* [WHAT IS REQUIRED] The listing below holds a line with "assert (Han : answers" and a later line with "by eapply Hd.". Write out those two lines and every line between them, exactly, and nothing else.
+-------+
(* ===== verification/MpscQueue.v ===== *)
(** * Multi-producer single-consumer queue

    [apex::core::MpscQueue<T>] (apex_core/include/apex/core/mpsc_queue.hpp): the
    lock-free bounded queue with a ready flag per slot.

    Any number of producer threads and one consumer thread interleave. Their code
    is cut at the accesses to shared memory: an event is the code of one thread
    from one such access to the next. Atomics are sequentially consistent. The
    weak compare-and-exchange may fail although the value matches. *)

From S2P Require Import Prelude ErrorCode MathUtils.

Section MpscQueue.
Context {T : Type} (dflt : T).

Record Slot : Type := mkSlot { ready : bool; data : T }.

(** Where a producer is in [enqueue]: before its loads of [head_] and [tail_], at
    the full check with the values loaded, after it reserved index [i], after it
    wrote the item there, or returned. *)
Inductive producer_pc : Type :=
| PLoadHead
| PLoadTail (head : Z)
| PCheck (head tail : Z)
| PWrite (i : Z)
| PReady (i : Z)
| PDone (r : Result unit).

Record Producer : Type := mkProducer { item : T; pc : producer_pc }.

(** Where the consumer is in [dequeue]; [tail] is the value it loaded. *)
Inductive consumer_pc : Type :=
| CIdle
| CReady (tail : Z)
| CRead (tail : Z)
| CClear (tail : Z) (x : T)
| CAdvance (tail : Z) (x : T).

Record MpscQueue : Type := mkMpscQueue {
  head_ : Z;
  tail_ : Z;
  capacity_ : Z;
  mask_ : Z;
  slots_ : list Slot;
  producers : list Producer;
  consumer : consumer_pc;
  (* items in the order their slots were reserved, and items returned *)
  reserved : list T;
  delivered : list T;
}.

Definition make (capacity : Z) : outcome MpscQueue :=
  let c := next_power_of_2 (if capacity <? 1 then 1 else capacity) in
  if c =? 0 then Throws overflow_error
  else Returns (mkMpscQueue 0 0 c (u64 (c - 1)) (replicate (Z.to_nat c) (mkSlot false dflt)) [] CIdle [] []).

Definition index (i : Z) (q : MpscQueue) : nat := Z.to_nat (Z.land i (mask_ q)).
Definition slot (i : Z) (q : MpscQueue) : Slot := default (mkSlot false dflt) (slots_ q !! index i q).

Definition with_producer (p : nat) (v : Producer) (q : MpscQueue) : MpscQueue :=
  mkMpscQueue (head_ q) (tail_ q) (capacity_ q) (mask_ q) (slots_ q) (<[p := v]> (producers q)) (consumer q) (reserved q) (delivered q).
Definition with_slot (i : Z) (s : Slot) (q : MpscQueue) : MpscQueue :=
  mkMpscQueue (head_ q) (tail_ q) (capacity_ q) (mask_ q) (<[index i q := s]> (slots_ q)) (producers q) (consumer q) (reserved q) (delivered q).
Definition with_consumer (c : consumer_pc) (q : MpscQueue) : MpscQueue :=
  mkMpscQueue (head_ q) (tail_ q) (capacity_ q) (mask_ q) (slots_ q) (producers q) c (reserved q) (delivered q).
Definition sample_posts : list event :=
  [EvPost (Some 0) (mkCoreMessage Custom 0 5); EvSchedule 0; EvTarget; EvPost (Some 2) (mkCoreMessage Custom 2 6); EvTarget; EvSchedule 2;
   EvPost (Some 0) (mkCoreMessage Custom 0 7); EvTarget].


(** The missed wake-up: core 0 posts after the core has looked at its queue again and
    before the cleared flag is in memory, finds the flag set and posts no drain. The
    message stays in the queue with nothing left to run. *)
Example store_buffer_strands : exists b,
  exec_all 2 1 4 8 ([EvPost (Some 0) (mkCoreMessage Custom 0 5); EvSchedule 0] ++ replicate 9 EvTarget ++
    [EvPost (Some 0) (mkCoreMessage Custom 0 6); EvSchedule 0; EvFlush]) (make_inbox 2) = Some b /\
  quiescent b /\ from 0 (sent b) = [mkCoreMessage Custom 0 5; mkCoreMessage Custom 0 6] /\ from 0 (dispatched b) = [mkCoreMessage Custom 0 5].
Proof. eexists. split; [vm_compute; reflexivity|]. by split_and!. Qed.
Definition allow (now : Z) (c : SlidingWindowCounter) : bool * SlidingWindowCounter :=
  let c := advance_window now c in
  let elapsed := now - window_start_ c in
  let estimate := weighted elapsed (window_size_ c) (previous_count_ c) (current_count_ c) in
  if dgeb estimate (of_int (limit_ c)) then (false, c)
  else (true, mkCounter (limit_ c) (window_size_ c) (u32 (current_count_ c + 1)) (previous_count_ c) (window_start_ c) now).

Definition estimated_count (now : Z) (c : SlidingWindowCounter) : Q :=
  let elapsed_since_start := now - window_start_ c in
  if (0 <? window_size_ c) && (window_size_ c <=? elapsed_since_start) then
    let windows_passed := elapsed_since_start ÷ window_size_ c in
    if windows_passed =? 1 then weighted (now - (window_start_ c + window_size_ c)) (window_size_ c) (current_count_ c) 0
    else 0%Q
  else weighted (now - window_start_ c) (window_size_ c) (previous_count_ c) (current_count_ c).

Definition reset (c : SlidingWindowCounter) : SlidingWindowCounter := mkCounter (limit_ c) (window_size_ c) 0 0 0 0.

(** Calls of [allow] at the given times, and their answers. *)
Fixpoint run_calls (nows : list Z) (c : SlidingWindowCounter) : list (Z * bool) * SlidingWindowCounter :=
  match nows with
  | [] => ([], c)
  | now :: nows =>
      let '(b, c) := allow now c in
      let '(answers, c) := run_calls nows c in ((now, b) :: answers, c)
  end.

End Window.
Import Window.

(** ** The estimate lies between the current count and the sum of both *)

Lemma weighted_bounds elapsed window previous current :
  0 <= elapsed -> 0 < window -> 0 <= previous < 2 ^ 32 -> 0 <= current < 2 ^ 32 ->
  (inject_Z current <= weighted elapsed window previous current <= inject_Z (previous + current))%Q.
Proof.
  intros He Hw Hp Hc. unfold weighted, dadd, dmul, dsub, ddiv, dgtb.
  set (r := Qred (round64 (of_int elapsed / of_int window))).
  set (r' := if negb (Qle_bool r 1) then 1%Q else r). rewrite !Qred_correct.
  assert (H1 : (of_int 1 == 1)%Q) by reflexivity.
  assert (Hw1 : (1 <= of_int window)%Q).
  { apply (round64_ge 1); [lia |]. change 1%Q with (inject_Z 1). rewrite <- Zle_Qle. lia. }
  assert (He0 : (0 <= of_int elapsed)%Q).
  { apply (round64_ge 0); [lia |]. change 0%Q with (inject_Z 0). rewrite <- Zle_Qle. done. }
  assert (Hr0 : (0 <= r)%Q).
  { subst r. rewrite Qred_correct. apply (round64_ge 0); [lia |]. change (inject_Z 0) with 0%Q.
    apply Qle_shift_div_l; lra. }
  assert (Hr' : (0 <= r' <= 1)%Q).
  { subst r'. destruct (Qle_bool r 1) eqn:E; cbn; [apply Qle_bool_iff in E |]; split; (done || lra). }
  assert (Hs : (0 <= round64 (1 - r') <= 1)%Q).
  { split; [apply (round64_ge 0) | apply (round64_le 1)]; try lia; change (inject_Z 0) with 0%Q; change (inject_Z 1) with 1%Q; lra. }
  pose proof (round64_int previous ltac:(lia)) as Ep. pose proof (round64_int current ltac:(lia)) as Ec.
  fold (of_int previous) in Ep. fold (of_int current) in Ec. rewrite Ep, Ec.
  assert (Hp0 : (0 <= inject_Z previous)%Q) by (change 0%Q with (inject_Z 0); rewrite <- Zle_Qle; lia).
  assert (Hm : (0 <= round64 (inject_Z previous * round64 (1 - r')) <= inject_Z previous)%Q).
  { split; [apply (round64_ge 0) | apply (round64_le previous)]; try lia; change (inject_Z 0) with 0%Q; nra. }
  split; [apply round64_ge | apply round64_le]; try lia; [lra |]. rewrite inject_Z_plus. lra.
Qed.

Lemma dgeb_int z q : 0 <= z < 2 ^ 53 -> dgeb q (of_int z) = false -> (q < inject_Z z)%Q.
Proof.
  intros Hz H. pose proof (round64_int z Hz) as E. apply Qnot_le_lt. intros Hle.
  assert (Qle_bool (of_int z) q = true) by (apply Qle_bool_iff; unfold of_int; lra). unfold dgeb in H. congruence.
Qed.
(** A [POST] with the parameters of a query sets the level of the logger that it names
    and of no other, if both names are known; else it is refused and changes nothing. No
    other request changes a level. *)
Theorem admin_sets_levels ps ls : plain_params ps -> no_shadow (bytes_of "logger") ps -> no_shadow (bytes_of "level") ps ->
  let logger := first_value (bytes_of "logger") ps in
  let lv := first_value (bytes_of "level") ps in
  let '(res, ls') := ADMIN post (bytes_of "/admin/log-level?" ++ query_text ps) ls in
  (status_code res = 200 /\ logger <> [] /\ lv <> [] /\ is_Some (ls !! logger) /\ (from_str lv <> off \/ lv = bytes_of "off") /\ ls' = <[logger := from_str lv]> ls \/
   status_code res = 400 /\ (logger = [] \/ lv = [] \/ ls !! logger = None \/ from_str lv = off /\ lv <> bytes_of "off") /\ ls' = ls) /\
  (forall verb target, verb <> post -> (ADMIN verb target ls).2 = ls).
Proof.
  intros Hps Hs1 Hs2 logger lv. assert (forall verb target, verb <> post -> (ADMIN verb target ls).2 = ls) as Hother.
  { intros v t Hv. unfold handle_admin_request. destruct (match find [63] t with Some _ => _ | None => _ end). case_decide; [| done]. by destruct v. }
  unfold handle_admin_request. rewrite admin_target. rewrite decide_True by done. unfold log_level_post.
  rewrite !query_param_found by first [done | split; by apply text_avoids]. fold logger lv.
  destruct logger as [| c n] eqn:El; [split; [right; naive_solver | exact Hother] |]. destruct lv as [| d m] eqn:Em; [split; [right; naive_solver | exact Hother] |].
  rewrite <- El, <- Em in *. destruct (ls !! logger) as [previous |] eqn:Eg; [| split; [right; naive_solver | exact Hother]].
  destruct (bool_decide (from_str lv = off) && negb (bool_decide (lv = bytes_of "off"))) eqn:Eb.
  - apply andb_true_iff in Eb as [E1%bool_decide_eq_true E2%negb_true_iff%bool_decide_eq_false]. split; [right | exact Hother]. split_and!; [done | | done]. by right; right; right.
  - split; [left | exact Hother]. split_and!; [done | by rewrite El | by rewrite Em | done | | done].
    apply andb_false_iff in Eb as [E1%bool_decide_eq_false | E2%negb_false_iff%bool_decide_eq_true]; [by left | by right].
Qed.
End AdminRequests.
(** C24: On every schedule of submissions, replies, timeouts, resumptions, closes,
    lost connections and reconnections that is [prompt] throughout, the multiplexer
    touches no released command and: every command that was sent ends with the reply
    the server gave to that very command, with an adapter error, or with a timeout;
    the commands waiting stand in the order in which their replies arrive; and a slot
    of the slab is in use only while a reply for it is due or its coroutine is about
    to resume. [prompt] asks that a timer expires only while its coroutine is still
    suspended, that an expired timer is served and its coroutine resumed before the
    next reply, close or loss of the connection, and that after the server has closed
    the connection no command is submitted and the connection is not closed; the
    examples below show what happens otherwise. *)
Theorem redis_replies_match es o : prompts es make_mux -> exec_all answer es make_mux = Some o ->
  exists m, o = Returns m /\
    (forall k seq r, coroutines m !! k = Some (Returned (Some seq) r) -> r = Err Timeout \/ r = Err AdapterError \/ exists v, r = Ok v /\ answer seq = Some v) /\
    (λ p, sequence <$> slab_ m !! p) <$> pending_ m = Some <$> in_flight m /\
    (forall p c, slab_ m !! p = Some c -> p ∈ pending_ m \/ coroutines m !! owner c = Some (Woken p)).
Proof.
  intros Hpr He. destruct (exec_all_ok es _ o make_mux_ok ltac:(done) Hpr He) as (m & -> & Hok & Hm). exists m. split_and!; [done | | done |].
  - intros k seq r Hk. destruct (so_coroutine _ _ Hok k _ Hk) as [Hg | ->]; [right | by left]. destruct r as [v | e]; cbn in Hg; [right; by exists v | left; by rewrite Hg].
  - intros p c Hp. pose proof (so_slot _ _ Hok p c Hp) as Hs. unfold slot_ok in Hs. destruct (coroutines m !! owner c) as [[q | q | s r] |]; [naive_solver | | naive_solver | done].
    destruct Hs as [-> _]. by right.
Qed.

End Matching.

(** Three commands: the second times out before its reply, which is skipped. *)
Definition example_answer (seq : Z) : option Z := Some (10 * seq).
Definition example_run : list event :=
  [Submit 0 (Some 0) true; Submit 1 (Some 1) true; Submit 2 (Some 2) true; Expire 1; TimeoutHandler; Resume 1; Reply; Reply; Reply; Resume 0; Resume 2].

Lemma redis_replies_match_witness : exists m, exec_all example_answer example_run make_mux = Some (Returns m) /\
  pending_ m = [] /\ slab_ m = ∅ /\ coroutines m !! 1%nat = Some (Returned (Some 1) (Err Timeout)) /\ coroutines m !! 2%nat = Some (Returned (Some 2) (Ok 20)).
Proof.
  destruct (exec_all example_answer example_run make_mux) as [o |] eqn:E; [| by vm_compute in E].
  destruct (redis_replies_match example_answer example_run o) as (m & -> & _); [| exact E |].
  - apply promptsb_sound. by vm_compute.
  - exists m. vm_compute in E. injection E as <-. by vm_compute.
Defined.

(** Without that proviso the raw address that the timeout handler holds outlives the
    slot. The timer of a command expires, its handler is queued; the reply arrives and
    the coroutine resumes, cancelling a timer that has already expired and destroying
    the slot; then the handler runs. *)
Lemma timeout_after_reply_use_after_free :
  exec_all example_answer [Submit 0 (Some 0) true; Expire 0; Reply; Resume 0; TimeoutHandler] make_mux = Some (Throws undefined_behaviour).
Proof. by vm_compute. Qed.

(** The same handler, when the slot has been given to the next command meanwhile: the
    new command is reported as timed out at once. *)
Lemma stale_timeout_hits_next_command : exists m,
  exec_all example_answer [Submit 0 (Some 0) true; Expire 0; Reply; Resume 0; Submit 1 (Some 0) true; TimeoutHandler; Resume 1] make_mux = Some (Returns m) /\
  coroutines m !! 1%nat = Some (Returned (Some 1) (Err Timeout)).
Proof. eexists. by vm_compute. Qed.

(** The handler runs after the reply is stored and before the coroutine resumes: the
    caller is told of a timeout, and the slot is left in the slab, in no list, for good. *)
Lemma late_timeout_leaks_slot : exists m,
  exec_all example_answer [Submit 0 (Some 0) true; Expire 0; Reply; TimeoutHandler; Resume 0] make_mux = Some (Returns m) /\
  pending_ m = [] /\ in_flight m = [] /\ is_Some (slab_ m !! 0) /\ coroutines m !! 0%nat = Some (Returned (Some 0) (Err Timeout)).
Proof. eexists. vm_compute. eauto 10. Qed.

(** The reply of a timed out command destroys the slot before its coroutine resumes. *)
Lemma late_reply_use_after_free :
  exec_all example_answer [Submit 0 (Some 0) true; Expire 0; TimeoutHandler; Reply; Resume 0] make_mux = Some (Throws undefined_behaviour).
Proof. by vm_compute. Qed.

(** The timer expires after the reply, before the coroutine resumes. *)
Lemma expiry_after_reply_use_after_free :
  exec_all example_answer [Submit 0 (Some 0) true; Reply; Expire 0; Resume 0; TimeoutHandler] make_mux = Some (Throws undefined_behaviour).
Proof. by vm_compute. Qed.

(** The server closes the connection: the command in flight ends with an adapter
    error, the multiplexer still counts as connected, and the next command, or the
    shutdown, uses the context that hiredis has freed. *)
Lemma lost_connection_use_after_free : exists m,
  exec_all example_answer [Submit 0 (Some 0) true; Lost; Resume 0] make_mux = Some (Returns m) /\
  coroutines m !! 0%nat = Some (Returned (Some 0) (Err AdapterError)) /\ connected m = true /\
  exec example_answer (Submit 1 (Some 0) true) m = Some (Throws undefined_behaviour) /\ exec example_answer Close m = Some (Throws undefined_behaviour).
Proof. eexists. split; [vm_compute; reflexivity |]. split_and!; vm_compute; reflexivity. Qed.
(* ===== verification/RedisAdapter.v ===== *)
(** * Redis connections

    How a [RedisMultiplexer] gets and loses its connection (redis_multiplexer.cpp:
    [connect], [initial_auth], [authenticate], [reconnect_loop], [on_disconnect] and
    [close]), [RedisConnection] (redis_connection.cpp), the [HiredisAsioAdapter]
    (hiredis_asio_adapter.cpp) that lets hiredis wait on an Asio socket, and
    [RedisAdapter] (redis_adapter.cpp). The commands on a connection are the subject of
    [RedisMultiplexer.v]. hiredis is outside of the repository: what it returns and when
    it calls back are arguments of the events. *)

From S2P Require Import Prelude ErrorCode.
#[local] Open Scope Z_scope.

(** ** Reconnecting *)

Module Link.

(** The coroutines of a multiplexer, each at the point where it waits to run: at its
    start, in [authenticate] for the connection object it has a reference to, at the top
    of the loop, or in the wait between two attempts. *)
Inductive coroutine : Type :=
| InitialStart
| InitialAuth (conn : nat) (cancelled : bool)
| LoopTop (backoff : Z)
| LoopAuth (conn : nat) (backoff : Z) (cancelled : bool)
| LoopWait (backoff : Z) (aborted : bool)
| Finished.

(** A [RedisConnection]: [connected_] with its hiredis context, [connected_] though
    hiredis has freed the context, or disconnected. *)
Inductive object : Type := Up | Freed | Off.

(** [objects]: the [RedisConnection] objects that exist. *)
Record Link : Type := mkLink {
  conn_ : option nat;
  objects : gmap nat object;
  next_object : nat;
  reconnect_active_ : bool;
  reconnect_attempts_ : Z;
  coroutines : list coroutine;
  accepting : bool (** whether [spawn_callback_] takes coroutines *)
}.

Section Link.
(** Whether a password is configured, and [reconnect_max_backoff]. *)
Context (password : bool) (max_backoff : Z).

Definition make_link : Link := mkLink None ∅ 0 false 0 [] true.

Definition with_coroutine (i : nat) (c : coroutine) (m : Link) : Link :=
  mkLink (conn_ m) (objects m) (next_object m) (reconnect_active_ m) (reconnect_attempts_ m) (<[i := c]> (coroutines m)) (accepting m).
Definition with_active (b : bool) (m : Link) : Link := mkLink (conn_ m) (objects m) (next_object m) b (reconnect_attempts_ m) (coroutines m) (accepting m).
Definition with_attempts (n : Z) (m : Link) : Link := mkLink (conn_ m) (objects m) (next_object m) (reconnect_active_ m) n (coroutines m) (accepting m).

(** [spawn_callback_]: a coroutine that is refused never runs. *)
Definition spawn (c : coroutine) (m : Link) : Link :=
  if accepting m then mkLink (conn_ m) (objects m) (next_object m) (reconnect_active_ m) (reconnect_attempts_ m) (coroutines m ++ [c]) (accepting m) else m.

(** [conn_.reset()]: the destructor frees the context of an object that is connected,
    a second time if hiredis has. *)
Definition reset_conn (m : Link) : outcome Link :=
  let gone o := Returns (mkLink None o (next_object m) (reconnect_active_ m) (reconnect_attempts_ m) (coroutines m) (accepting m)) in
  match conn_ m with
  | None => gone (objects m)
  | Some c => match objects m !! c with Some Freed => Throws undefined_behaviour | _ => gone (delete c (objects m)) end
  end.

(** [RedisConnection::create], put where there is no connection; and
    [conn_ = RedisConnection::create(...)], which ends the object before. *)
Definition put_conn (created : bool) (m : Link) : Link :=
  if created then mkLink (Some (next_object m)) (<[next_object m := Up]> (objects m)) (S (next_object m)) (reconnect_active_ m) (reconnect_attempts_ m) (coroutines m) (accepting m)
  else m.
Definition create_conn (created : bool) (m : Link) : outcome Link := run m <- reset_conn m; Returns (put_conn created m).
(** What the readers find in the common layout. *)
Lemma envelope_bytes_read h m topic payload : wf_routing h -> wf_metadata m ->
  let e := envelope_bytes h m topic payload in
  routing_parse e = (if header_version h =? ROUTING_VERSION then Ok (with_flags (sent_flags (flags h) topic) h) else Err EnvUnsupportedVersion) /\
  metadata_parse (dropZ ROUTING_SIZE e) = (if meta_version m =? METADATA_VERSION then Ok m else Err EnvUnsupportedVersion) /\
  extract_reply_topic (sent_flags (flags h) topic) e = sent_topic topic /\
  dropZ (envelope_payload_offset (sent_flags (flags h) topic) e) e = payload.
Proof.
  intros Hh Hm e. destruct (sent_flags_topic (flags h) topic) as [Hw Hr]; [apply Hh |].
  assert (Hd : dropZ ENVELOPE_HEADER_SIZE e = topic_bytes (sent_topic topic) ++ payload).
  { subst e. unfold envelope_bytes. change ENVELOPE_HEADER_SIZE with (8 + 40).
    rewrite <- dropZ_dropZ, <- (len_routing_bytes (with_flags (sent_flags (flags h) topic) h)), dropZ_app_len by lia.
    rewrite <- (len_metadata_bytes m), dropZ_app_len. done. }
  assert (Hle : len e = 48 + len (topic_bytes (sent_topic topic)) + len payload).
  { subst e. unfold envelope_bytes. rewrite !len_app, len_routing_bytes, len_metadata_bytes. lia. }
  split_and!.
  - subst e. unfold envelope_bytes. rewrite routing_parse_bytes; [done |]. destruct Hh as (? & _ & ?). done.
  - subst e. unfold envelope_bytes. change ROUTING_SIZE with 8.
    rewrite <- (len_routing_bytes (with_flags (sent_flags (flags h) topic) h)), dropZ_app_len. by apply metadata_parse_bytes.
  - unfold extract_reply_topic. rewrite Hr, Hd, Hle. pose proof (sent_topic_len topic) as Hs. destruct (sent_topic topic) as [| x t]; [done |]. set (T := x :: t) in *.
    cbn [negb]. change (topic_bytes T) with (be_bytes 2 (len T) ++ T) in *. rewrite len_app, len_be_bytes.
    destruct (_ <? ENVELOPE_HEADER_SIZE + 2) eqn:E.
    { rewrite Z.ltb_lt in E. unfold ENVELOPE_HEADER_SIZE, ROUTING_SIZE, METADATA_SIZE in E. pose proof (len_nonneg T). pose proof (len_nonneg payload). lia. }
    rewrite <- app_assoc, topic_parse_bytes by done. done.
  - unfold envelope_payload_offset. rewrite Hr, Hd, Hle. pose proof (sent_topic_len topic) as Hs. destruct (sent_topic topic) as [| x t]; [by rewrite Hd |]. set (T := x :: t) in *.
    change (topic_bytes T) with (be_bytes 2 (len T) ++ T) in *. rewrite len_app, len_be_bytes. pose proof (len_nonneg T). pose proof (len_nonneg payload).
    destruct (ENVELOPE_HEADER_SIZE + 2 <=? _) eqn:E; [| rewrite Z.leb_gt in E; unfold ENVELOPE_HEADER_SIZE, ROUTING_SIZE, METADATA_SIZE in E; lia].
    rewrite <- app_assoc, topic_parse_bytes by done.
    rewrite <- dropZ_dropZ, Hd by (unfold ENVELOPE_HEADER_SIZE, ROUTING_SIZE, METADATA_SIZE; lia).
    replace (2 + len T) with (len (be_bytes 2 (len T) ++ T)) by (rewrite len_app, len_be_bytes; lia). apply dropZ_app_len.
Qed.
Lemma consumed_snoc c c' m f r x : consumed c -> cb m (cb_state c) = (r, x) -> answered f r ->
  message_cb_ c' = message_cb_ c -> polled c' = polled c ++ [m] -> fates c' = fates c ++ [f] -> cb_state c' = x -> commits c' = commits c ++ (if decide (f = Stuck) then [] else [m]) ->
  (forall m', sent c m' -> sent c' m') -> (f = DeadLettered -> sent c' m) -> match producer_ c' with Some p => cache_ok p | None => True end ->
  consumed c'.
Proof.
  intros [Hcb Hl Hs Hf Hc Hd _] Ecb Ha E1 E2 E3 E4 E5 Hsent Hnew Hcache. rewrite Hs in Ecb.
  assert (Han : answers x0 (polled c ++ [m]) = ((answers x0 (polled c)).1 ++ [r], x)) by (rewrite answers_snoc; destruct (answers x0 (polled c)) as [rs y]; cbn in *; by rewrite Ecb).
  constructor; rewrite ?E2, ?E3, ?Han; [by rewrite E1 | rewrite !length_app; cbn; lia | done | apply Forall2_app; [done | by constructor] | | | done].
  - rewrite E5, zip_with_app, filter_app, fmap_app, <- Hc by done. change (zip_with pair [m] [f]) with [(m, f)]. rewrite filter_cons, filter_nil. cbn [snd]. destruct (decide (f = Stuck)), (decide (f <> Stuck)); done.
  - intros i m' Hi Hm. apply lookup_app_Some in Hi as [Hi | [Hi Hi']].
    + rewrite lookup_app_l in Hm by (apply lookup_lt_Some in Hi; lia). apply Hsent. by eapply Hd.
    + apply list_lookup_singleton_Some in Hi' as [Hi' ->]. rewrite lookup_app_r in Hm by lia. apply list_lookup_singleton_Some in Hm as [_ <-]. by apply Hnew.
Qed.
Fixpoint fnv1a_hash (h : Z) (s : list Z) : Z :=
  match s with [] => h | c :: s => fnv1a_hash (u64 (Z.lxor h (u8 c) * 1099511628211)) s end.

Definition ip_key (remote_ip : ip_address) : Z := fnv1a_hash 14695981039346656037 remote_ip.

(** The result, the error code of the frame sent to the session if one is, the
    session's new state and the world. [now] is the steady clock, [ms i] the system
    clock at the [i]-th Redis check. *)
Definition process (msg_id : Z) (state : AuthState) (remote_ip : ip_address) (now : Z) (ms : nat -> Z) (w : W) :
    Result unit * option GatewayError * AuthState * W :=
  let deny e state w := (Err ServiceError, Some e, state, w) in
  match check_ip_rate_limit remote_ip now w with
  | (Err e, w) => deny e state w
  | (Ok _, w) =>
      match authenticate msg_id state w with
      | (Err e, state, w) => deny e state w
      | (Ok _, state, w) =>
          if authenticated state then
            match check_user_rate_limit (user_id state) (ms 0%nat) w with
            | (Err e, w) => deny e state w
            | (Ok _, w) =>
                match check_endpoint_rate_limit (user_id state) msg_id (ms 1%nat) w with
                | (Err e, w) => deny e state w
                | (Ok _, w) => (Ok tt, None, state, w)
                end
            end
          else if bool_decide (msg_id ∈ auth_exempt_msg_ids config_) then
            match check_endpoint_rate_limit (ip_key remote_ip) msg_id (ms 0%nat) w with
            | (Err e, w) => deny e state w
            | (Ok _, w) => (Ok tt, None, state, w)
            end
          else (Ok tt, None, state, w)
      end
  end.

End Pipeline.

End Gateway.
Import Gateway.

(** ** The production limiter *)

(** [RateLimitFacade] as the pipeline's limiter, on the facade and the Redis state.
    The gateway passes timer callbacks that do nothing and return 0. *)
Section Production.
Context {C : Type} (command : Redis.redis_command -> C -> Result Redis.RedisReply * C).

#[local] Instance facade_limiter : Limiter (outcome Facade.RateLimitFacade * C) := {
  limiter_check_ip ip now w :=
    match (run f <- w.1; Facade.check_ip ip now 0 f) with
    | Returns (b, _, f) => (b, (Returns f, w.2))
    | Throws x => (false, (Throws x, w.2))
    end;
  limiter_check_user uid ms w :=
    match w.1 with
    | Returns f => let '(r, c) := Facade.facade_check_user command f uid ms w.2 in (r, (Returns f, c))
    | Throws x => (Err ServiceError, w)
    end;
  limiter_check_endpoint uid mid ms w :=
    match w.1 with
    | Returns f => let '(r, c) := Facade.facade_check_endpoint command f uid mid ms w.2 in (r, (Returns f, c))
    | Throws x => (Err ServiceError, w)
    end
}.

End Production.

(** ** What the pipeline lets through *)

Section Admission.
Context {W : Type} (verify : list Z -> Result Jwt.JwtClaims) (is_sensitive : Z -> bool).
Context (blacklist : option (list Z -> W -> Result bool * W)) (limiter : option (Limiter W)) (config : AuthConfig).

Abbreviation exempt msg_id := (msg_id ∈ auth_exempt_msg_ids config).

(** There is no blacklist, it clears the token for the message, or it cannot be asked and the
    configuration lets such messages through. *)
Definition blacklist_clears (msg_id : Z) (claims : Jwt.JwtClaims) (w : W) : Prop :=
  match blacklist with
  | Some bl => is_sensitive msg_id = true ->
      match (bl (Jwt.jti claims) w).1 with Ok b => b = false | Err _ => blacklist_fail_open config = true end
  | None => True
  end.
+-------+
* [SOLVED PROBLEM]
  assert (Han : answers x0 (polled c ++ [m]) = ((answers x0 (polled c)).1 ++ [r], x)) by (rewrite answers_snoc; destruct (answers x0 (polled c)) as [rs y]; cbn in *; by rewrite Ecb).
  constructor; rewrite ?E2, ?E3, ?Han; [by rewrite E1 | rewrite !length_app; cbn; lia | done | apply Forall2_app; [done | by constructor] | | | done].
  - rewrite E5, zip_with_app, filter_app, fmap_app, <- Hc by done. change (zip_with pair [m] [f]) with [(m, f)]. rewrite filter_cons, filter_nil. cbn [snd]. destruct (decide (f = Stuck)), (decide (f <> Stuck)); done.
  - intros i m' Hi Hm. apply lookup_app_Some in Hi as [Hi | [Hi Hi']].
    + rewrite lookup_app_l in Hm by (apply lookup_lt_Some in Hi; lia). apply Hsent. by eapply Hd.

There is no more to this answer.